> [Your objective]
Find the line containing "destruct (F32.gtb (snd" in the records below. Copy exactly that line and each one after it, ending at the line containing "(rringBuffer s0) pose", and nothing more.

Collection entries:
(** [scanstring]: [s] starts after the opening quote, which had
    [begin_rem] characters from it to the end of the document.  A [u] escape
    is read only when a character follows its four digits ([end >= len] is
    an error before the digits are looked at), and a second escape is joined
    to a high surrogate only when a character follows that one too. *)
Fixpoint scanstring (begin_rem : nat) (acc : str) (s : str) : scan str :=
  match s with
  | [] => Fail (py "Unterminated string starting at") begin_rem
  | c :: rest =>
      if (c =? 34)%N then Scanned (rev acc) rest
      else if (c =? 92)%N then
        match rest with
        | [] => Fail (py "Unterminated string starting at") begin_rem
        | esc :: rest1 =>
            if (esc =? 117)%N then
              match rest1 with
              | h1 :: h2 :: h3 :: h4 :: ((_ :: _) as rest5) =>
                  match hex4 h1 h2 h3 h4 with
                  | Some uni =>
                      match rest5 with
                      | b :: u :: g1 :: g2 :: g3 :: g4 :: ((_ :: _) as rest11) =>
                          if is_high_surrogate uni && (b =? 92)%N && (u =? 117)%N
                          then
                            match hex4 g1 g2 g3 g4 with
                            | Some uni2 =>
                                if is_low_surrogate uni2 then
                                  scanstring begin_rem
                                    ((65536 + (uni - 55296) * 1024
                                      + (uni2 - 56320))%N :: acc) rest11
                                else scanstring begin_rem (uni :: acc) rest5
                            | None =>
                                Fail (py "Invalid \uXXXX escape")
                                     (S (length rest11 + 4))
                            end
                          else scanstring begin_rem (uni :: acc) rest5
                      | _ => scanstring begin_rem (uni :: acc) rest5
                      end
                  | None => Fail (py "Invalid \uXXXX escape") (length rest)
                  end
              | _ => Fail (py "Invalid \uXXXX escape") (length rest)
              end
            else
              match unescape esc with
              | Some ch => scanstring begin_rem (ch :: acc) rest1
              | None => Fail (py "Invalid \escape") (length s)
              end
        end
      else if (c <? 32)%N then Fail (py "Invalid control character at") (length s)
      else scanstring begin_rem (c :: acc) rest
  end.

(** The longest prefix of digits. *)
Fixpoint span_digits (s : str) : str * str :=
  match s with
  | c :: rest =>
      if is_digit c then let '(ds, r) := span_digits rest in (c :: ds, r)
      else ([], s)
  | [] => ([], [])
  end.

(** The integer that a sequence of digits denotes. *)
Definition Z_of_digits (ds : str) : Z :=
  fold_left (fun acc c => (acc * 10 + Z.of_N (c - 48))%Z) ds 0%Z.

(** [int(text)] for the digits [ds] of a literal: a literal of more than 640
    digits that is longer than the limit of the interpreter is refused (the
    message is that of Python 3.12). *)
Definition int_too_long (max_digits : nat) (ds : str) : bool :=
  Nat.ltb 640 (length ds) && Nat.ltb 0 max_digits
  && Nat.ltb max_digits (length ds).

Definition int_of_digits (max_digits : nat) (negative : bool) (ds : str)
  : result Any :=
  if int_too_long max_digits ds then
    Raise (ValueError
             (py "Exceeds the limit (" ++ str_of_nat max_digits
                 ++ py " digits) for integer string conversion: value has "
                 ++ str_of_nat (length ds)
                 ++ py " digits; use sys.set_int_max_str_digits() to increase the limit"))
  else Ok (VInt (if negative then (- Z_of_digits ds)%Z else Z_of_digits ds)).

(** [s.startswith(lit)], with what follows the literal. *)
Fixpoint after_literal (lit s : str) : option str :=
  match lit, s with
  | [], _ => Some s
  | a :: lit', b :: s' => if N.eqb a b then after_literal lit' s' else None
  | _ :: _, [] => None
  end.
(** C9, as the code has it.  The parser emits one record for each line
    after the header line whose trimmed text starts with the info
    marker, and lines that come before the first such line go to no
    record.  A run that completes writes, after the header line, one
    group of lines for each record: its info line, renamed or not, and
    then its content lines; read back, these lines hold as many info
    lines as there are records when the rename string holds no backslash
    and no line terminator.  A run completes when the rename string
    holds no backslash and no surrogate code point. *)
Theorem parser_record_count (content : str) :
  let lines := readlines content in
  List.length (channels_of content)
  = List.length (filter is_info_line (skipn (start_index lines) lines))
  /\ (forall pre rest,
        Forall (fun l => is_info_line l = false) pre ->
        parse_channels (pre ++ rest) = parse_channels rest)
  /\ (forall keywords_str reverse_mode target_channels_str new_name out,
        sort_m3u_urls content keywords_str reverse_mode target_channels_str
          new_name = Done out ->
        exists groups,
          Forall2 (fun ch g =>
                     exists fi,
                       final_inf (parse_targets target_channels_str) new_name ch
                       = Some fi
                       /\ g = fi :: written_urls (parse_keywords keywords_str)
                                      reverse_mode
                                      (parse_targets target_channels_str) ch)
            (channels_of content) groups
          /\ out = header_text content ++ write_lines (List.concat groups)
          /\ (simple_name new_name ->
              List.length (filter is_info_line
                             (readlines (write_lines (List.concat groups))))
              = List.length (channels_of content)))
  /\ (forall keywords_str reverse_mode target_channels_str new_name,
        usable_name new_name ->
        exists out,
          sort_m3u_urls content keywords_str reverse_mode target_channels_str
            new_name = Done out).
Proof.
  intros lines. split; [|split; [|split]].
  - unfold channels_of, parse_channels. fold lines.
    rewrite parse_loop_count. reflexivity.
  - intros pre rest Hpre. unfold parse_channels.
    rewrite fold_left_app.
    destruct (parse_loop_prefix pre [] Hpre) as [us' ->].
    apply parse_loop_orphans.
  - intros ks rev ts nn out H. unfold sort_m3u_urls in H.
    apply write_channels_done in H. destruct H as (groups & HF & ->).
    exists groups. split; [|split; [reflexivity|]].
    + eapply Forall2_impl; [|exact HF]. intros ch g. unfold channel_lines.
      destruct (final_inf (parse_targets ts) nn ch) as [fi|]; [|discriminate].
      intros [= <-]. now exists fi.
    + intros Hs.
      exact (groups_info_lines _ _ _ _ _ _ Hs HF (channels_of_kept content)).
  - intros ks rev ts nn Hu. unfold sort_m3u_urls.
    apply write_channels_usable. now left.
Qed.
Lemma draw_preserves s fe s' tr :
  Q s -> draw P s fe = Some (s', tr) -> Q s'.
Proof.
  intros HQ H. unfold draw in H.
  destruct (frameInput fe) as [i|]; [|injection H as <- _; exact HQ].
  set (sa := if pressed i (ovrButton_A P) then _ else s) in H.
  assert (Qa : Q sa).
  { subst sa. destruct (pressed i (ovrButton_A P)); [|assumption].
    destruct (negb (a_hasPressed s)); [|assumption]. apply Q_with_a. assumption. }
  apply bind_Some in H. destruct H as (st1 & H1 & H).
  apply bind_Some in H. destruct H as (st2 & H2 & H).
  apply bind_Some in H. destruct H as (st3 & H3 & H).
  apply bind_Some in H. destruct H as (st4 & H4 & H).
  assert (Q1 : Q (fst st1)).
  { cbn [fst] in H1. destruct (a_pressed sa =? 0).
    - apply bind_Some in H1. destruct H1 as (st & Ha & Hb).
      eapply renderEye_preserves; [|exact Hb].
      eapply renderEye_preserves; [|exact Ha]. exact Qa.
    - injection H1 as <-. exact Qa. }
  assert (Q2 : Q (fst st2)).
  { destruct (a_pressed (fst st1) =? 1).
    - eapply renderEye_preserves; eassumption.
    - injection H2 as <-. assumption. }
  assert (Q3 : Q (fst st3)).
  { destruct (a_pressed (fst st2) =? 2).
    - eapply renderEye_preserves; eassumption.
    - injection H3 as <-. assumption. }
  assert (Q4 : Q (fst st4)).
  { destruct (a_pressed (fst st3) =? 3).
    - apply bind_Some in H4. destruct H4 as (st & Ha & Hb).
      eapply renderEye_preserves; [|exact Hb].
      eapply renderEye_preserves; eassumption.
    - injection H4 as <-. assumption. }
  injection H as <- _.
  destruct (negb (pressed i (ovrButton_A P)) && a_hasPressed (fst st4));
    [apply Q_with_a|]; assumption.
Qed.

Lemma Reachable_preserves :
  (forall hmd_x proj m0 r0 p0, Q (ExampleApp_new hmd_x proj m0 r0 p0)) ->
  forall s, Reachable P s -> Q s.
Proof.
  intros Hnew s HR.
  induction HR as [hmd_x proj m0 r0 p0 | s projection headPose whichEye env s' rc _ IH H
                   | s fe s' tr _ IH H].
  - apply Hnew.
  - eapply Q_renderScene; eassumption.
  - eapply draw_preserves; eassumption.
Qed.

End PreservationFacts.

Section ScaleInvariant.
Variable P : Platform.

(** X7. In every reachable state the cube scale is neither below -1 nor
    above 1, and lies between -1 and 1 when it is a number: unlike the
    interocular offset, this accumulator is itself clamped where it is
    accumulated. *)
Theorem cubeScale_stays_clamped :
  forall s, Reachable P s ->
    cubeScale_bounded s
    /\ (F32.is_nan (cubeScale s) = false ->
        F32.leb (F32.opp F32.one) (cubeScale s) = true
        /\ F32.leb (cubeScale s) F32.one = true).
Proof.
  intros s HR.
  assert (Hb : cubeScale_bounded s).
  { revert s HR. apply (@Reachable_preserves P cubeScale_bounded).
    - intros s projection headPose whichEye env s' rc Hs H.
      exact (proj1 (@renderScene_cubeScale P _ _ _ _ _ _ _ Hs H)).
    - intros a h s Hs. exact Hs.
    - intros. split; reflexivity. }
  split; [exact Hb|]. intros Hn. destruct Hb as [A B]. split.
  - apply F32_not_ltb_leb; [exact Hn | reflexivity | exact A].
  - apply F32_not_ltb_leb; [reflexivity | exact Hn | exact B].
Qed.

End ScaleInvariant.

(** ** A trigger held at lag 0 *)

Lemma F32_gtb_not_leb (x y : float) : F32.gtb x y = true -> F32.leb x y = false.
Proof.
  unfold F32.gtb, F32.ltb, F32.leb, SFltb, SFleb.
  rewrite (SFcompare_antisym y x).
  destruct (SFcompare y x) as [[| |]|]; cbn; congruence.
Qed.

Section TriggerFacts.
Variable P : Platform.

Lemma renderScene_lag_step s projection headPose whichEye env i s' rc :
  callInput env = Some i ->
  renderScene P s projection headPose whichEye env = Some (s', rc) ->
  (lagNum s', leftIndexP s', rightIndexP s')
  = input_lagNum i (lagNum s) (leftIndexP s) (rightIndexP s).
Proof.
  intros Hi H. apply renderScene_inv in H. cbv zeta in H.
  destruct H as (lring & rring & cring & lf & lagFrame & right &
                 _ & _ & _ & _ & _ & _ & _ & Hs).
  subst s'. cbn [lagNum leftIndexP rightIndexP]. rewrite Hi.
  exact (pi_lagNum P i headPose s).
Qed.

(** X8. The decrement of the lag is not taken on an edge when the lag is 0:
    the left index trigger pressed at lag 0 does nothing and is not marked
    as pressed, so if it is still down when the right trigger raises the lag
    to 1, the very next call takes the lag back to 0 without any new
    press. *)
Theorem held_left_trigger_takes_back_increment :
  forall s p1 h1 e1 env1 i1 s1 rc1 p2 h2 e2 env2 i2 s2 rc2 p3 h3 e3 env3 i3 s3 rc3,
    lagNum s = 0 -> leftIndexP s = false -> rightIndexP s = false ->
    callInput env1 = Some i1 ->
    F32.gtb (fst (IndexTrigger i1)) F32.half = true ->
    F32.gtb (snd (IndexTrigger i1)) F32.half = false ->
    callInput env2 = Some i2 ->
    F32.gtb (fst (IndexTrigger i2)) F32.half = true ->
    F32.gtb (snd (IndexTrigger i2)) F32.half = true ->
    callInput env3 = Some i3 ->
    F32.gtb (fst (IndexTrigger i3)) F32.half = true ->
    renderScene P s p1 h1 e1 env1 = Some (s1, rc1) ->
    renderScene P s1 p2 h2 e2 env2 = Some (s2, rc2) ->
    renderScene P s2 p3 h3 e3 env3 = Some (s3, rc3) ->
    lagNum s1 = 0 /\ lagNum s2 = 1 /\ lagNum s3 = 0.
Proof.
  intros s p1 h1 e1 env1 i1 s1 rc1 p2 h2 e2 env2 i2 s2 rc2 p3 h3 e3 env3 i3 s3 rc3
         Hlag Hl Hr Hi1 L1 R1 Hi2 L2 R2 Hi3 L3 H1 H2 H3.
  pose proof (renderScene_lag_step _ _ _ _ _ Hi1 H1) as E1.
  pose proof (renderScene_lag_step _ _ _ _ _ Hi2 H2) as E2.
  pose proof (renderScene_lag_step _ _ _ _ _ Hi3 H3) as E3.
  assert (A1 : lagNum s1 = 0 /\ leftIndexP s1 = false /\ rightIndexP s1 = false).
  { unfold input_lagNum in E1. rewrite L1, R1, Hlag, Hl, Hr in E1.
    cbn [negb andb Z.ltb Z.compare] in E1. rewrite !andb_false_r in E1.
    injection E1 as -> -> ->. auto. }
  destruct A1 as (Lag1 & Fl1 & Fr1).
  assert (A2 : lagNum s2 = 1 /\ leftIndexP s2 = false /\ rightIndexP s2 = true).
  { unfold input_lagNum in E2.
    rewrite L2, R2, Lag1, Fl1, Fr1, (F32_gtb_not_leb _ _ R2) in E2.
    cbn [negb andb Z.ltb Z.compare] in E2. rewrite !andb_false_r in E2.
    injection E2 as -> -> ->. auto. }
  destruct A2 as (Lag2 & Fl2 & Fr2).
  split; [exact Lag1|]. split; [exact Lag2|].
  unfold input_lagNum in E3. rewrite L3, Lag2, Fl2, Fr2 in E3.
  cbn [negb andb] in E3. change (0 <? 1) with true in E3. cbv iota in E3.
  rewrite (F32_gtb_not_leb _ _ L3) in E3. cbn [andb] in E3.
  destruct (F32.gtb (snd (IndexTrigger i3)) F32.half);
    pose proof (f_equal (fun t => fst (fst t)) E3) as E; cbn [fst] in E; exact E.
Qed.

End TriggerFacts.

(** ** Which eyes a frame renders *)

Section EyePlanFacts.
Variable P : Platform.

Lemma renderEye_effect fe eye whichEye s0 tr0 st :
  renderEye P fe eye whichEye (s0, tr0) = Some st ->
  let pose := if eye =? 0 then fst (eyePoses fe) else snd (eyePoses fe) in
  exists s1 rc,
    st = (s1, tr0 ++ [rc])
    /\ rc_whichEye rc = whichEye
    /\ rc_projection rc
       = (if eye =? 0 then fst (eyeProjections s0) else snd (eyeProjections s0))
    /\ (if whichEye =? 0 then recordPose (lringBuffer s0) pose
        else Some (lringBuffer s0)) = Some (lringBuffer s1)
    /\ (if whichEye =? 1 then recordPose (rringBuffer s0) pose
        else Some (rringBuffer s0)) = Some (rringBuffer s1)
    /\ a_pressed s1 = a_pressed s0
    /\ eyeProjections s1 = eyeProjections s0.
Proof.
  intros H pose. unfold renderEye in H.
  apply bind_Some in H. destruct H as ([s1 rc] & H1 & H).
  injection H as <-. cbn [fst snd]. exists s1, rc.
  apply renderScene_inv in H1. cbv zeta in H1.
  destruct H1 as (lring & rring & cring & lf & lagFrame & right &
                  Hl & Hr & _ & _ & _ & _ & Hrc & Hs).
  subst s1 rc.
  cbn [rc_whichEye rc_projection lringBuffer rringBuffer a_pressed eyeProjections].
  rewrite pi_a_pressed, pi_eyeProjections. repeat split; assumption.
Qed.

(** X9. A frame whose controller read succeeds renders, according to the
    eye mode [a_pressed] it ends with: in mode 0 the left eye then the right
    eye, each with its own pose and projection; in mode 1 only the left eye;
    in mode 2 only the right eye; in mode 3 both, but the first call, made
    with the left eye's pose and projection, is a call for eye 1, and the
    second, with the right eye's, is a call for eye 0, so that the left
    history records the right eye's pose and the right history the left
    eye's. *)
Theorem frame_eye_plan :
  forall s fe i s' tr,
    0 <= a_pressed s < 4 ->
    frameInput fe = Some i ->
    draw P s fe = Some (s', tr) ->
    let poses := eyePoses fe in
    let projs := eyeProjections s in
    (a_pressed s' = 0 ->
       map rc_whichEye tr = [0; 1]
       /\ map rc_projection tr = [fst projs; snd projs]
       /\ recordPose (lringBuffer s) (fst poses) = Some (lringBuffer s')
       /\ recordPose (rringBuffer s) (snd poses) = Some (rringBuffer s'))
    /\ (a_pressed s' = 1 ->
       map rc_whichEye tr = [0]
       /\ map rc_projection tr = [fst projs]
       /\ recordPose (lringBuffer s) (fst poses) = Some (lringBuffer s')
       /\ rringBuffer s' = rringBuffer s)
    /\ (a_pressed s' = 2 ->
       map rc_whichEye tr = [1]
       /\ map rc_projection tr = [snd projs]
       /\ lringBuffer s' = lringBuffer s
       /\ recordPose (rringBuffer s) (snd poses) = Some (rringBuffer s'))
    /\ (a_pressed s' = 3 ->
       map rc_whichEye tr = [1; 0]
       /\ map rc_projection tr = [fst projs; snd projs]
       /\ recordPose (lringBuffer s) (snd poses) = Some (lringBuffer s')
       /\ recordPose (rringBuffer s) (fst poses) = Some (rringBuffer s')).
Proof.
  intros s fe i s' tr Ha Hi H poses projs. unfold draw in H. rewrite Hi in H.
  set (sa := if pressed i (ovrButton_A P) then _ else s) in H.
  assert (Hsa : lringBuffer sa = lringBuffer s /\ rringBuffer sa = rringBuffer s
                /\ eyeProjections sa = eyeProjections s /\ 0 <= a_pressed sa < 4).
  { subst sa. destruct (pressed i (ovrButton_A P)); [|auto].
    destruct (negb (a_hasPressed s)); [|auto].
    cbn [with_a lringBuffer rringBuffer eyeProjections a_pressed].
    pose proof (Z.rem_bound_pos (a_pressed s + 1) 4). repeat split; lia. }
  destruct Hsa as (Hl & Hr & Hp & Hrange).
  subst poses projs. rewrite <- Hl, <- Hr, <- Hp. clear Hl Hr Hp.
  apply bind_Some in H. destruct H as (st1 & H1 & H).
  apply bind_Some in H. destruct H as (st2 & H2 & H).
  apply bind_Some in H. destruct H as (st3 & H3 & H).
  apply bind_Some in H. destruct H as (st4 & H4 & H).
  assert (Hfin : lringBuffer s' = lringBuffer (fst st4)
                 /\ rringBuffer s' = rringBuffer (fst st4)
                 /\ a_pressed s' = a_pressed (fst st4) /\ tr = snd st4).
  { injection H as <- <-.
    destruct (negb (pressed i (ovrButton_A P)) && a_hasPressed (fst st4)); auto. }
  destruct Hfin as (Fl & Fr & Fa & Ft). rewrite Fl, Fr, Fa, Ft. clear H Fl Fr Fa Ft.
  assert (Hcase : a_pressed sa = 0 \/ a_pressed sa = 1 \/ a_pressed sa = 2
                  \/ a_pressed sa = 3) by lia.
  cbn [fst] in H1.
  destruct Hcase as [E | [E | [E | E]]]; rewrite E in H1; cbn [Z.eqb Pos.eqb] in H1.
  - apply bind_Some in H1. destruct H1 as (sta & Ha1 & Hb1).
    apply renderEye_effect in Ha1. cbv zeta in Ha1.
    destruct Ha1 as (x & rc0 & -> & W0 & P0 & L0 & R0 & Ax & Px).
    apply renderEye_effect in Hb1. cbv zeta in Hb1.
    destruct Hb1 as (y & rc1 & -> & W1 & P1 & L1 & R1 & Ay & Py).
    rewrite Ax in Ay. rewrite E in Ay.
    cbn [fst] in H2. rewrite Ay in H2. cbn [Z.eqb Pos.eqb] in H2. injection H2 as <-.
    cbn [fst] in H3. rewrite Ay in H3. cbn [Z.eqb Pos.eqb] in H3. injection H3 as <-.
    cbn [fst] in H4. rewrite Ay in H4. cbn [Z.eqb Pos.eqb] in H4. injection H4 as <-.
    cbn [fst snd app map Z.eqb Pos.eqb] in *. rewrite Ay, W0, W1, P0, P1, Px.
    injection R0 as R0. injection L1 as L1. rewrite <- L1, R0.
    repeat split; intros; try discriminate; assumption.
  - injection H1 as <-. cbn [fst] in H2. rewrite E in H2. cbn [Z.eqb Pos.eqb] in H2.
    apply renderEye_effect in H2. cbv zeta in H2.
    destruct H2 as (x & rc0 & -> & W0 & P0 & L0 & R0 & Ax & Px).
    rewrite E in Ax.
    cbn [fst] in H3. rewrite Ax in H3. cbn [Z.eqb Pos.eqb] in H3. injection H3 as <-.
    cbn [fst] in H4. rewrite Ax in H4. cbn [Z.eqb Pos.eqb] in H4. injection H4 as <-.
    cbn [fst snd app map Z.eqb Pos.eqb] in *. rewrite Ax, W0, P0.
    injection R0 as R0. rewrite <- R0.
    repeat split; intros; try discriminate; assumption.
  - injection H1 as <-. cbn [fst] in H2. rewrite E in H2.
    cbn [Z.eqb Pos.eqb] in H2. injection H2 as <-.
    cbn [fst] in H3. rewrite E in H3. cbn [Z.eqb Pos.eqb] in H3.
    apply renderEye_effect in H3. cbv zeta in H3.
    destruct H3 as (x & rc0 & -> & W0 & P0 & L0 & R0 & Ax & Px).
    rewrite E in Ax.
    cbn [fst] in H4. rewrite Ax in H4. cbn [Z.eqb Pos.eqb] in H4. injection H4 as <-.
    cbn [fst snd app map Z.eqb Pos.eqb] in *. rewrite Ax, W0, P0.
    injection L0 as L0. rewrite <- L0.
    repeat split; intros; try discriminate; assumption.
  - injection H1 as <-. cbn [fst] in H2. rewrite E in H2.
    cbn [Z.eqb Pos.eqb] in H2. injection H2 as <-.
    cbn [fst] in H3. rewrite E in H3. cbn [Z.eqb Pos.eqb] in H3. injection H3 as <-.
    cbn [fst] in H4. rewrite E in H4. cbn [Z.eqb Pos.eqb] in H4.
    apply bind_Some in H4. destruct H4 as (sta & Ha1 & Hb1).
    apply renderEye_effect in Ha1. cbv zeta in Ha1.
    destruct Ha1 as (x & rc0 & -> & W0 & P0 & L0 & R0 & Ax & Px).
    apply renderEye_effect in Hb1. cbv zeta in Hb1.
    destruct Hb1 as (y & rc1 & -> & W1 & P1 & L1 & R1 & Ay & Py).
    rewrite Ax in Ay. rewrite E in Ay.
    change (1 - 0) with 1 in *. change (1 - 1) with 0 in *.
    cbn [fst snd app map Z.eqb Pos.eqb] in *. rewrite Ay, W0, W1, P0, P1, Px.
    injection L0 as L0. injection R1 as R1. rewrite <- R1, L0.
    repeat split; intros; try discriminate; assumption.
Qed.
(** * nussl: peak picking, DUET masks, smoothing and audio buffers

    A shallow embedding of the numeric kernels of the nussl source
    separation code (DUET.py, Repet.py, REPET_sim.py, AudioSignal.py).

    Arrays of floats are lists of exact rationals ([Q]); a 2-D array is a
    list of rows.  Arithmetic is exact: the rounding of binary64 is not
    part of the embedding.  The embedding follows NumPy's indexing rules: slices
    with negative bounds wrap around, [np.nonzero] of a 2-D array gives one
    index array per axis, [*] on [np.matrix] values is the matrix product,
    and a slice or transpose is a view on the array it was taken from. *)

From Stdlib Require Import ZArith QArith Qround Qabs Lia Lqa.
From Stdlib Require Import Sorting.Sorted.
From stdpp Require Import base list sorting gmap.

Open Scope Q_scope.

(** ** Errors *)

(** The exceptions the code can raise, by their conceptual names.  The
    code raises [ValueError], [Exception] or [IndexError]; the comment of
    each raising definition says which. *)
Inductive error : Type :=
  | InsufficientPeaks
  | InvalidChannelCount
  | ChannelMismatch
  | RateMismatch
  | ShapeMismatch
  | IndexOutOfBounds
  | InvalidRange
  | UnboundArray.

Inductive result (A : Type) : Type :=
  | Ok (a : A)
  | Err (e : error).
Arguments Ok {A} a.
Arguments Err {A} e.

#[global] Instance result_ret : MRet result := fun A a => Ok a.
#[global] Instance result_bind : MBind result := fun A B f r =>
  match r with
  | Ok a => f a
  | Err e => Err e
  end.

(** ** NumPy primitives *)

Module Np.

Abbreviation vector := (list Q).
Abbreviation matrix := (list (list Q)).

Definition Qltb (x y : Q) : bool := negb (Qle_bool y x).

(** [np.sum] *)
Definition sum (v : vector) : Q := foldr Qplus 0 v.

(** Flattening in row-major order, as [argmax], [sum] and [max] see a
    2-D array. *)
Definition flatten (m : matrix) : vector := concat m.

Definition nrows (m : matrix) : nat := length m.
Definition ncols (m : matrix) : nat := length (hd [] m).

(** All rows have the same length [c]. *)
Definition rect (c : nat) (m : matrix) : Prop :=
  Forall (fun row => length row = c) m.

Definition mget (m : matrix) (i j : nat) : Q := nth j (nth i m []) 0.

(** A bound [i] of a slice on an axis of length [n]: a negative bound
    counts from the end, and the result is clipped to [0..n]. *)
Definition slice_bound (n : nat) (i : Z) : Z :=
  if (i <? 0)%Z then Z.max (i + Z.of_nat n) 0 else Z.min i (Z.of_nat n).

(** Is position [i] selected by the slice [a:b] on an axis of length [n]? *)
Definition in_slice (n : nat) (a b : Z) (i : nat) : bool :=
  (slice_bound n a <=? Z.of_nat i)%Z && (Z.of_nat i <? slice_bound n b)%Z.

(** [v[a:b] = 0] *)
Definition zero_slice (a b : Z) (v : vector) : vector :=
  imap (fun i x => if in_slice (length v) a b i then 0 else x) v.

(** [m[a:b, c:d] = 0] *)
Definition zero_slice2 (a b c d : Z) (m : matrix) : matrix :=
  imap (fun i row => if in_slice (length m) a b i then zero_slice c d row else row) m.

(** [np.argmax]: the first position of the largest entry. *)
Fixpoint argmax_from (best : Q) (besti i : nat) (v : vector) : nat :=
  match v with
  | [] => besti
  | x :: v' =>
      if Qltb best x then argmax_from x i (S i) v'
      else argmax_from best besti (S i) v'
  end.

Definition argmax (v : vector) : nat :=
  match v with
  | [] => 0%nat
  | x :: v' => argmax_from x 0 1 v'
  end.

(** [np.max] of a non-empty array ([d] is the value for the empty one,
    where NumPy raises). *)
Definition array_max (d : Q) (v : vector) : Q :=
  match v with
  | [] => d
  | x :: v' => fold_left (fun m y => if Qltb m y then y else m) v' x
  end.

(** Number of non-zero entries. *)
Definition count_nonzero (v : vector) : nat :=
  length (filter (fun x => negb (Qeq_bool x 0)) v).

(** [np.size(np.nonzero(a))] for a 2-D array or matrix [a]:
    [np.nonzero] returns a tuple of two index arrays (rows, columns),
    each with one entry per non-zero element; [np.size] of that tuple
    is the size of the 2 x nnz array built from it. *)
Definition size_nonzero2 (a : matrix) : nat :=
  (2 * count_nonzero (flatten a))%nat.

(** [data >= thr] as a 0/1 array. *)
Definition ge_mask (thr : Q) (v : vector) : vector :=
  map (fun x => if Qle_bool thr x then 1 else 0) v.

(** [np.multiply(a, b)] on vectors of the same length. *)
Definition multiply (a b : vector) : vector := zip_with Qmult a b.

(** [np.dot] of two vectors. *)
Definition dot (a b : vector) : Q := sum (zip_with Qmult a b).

> [Answer to the exercise]
  destruct (F32.gtb (snd (IndexTrigger i3)) F32.half);
    pose proof (f_equal (fun t => fst (fst t)) E3) as E; cbn [fst] in E; exact E.
Qed.

End TriggerFacts.

(** ** Which eyes a frame renders *)

Section EyePlanFacts.
Variable P : Platform.

Lemma renderEye_effect fe eye whichEye s0 tr0 st :
  renderEye P fe eye whichEye (s0, tr0) = Some st ->
  let pose := if eye =? 0 then fst (eyePoses fe) else snd (eyePoses fe) in
  exists s1 rc,
    st = (s1, tr0 ++ [rc])
    /\ rc_whichEye rc = whichEye
    /\ rc_projection rc
       = (if eye =? 0 then fst (eyeProjections s0) else snd (eyeProjections s0))
    /\ (if whichEye =? 0 then recordPose (lringBuffer s0) pose
        else Some (lringBuffer s0)) = Some (lringBuffer s1)
    /\ (if whichEye =? 1 then recordPose (rringBuffer s0) pose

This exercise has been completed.